= The problem =
Run through the records and, wherever a line holds the word "match", return that line.

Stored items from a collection
[Start of Attachment]
Definition row_evaluation (row : Row) : result Evaluation :=
  Evaluation_init (row_claim row) (row_claim_premise row) (row_aspect row)
    (row_premise_validation row) (row_coherence row) (row_consistence row)
    (row_persuasion row) (row_emotional_ethic row).


(** Python values compared by [!=] in [create_complete_corpus]: a value of
    one type is never equal to a value of the other. *)
Inductive PyVal := VInt (z : Z) | VStr (s : string).

Definition py_eq (x y : PyVal) : bool :=
  match x, y with
  | VInt a, VInt b => Z.eqb a b
  | VStr a, VStr b => String.eqb a b
  | _, _ => false
  end.

(** The locals of the loop of [create_complete_corpus]; [data] is [None]
    while unbound. *)
Record CompleteState := mkCompleteState {
  cc_proposal_id : Z;
  cc_data : option (list EvaluatedArgument);
  cc_corpus : Corpus
}.

Definition complete_init : CompleteState := mkCompleteState (-1) None empty_corpus.

(** One iteration of the loop of [create_complete_corpus].  The test
    [row["Id propuesta"] != proposal_id] compares the raw string with the
    int [proposal_id]. *)
Definition complete_step (st : CompleteState) (row : Row) : result CompleteState :=
  if negb (String.eqb (tipo_elemento row) "Argumento") then Ok st else
  let* st1 :=
    if negb (py_eq (VStr (id_propuesta row)) (VInt (cc_proposal_id st))) then
      let* c :=
        if negb (Z.eqb (cc_proposal_id st) (-1)) then
          match cc_data st with
          | Some data => Ok (append_all_arguments (cc_corpus st) (cc_proposal_id st) data)
          | None => Err UnboundLocalError
          end
        else Ok (cc_corpus st) in
      let* pid := int_ (id_propuesta row) in
      Ok (mkCompleteState pid (Some []) c)
    else Ok st in
  let* e := row_evaluation row in
  let* ida := int_ (id_elemento row) in
  let a := mkEvaluatedArgument (cc_proposal_id st1) ida (valor row) e in
  match cc_data st1 with
  | None => Err UnboundLocalError
  | Some data => Ok (mkCompleteState (cc_proposal_id st1) (Some (data ++ [a])%list) (cc_corpus st1))
  end.

Fixpoint complete_run (st : CompleteState) (rows : list Row) : result CompleteState :=
  match rows with
  | [] => Ok st
  | row :: rest =>
      let* st' := complete_step st row in
      complete_run st' rest
  end.

(** [create_complete_corpus]: the loop, then [return corpus]. *)
Definition create_complete_corpus (rows : list Row) : result Corpus :=
  let* st := complete_run complete_init rows in
  Ok (cc_corpus st).

(** The locals of the one-pass loop.  [buckets] is [None] while
    [evaluated_data] and [non_evaluated_data] are unbound. *)
Record OptState := mkOptState {
  proposal_id : Z;
  buckets : option (list EvaluatedArgument * list EvaluatedArgument);
  corpus : Corpus;
  rnd : Rnd
}.

Definition opt_init (r : Rnd) : OptState := mkOptState (-1) None empty_corpus r.

(** Lines 244-255: balance the two buckets of the active group and commit
    them to the corpus. *)
Definition balance_and_commit (r : Rnd) (pid : Z)
    (evaluated_data non_evaluated_data : list EvaluatedArgument) (c : Corpus)
  : Corpus * Rnd :=
  let eval_args_number := length evaluated_data in
  let non_evaluated_args_number := length non_evaluated_data in
  let '(ev, nev, r') :=
    if (eval_args_number <? non_evaluated_args_number)%nat then
      let '(nev, r1) := take_n_random_elements r non_evaluated_data eval_args_number in
      (evaluated_data, nev, r1)
    else if (non_evaluated_args_number <? eval_args_number)%nat then
      let '(ev, r1) := take_n_random_elements r evaluated_data non_evaluated_args_number in
      (ev, non_evaluated_data, r1)
    else (evaluated_data, non_evaluated_data, r) in
  (append_all_arguments (append_all_arguments c pid ev) pid nev, r').

(** One iteration of the loop of the one-pass functions.  [bucket_of]
    says where a row goes: [Some true] to [evaluated_data], [Some false]
    to [non_evaluated_data], [None] to neither. *)
Definition opt_step (bucket_of : Row -> option bool) (st : OptState) (row : Row)
  : result OptState :=
  if negb (String.eqb (tipo_elemento row) "Argumento") then Ok st else
  let* pid := int_ (id_propuesta row) in
  let* st1 :=
    if negb (Z.eqb pid (proposal_id st)) then
      let* cr :=
        if negb (Z.eqb (proposal_id st) (-1)) then
          match buckets st with
          | Some (ev, nev) =>
              Ok (balance_and_commit (rnd st) (proposal_id st) ev nev (corpus st))
          | None => Err UnboundLocalError
          end
        else Ok (corpus st, rnd st) in
      Ok (mkOptState pid (Some ([], [])) (fst cr) (snd cr))
    else Ok st in
  let* e := row_evaluation row in
  let* ida := int_ (id_elemento row) in
  let a := mkEvaluatedArgument (proposal_id st1) ida (valor row) e in
  match bucket_of row with
  | None => Ok st1
  | Some b =>
      match buckets st1 with
      | None => Err UnboundLocalError
      | Some (ev, nev) =>
          Ok (mkOptState (proposal_id st1)
                (Some (if b then ((ev ++ [a])%list, nev) else (ev, (nev ++ [a])%list)))
                (corpus st1) (rnd st1))
      end
  end.

Fixpoint opt_run (bucket_of : Row -> option bool) (st : OptState) (rows : list Row)
  : result OptState :=
  match rows with
  | [] => Ok st
  | row :: rest =>
      let* st' := opt_step bucket_of st row in
      opt_run bucket_of st' rest
  end.

(** [if row["Claim+premise?\nWHY?"] == "1": ... else: ...] *)
Definition bucket_claim_premise (row : Row) : option bool :=
  Some (String.eqb (row_claim_premise row) "1").

(** [if cp == "1" and aspect == "1": ... elif cp != "1": ...] *)
Definition bucket_claim_premise_aspect (row : Row) : option bool :=
  if String.eqb (row_claim_premise row) "1" && String.eqb (row_aspect row) "1"
  then Some true
  else if negb (String.eqb (row_claim_premise row) "1") then Some false
  else None.

(** [classify_arguments_or_not_opt]: the loop, then [return corpus]. *)
Definition classify_arguments_or_not_opt (r : Rnd) (rows : list Row)
  : result (Corpus * Rnd) :=
  let* st := opt_run bucket_claim_premise (opt_init r) rows in
  Ok (corpus st, rnd st).

(** [classify_arguments_or_not_with_aspect_opt] *)
Definition classify_arguments_or_not_with_aspect_opt (r : Rnd) (rows : list Row)
  : result (Corpus * Rnd) :=
  let* st := opt_run bucket_claim_premise_aspect (opt_init r) rows in
  Ok (corpus st, rnd st).


(** [classify_arguments_or_not] *)
Definition classify_arguments_or_not (r : Rnd) (rows : list Row)
  : result (Corpus * Rnd) :=
  let* c := create_complete_corpus rows in
  filter_by_completed r c "claim_premise" (VOne (Some 1%Z)).

(** [classify_arguments_or_not_with_aspect] *)
Definition classify_arguments_or_not_with_aspect (r : Rnd) (rows : list Row)
  : result (Corpus * Rnd) :=
  let* c := create_complete_corpus rows in
  let* cr := filter_by_completed r c "claim_premise" (VOne (Some 1%Z)) in
  filter_by_completed (snd cr) (fst cr) "aspect" (VOne (Some 1%Z)).

End Sampling.

Local Close Scope string_scope.

(* ------------------------------------------------------------------ *)
(** ** Formatting *)

Local Open Scope string_scope.

Definition tab_char : ascii := "009"%char.
Definition nl_char : ascii := "010"%char.

(** ["\t"] and ["\n"] *)
Definition tab : string := String tab_char EmptyString.
Definition nl : string := String nl_char EmptyString.

(** [str(z)] for an int. *)
Definition str_Z (z : Z) : string := NilEmpty.string_of_int (Z.to_int z).

(** [str(x)] for a field holding an int or [None]. *)
Definition str_opt (o : option Z) : string :=
  match o with Some z => str_Z z | None => "None" end.

(** [[f(x) for x in l]] where [f] may raise. *)
Fixpoint map_result {A B : Type} (f : A -> result B) (l : list A) : result (list B) :=
  match l with
  | [] => Ok []
  | x :: rest =>
      let* y := f x in
      let* ys := map_result f rest in
      Ok (y :: ys)
  end.

Section Formatting.

(** [str()] of an attribute other than the fields (the repr of a bound
    method holds the address of the object), left abstract. *)
Context (attr_str : string -> string).

Definition str_obj (o : PyObj) : string :=
  match o with PInt z => str_Z z | PNone => "None" | PAttr name => attr_str name end.

(** [Evaluation.format_print] *)
Definition Evaluation_format_print (e : Evaluation) : string :=
  "Claim: " ++ str_Z (claim e)
  ++ ", Claim+premise: " ++ str_opt (claim_premise e)
  ++ ", Aspect related: " ++ str_opt (aspect e)
  ++ ", Premise validation: " ++ str_opt (premise_validation e)
  ++ ", Coherence: " ++ str_opt (coherence e)
  ++ ", Consistence: " ++ str_opt (consistence e)
  ++ ", Persuasion: " ++ str_opt (persuasion e)
  ++ ", Emotional/ethic: " ++ str_opt (emotional_ethic e).

(** [Evaluation.format_file]: ["\t".join([str(self.get_field(f)) for f in fields])] *)
Definition Evaluation_format_file (e : Evaluation) (fields : list string) : result string :=
  let* strs := map_result (fun field => let* o := get_field e field in Ok (str_obj o)) fields in
  Ok (String.concat tab strs).

(** [EvaluatedArgument.format_print] *)
Definition EvaluatedArgument_format_print (a : EvaluatedArgument) : string :=
  tab ++ "Argument id: " ++ str_Z (id_argument a)
  ++ nl ++ tab ++ "Argument: " ++ argument a
  ++ nl ++ tab ++ "Evaluation: " ++ Evaluation_format_print (evaluation a)
  ++ nl ++ nl.

(** [EvaluatedArgument.format_file] *)
Definition EvaluatedArgument_format_file (a : EvaluatedArgument) (fields : list string)
  : result string :=
  let* ev := Evaluation_format_file (evaluation a) fields in
  Ok (str_Z (id_argument a) ++ tab ++ argument a ++ tab ++ ev).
[End of Attachment]
= Your solution =
  match x, y with
          match cc_data st with
  match cc_data st1 with
  match rows with
          match buckets st with
  match bucket_of row with
      match buckets st1 with
  match rows with
  match o with Some z => str_Z z | None => "None" end.
  match l with
  match o with PInt z => str_Z z | PNone => "None" | PAttr name => attr_str name end.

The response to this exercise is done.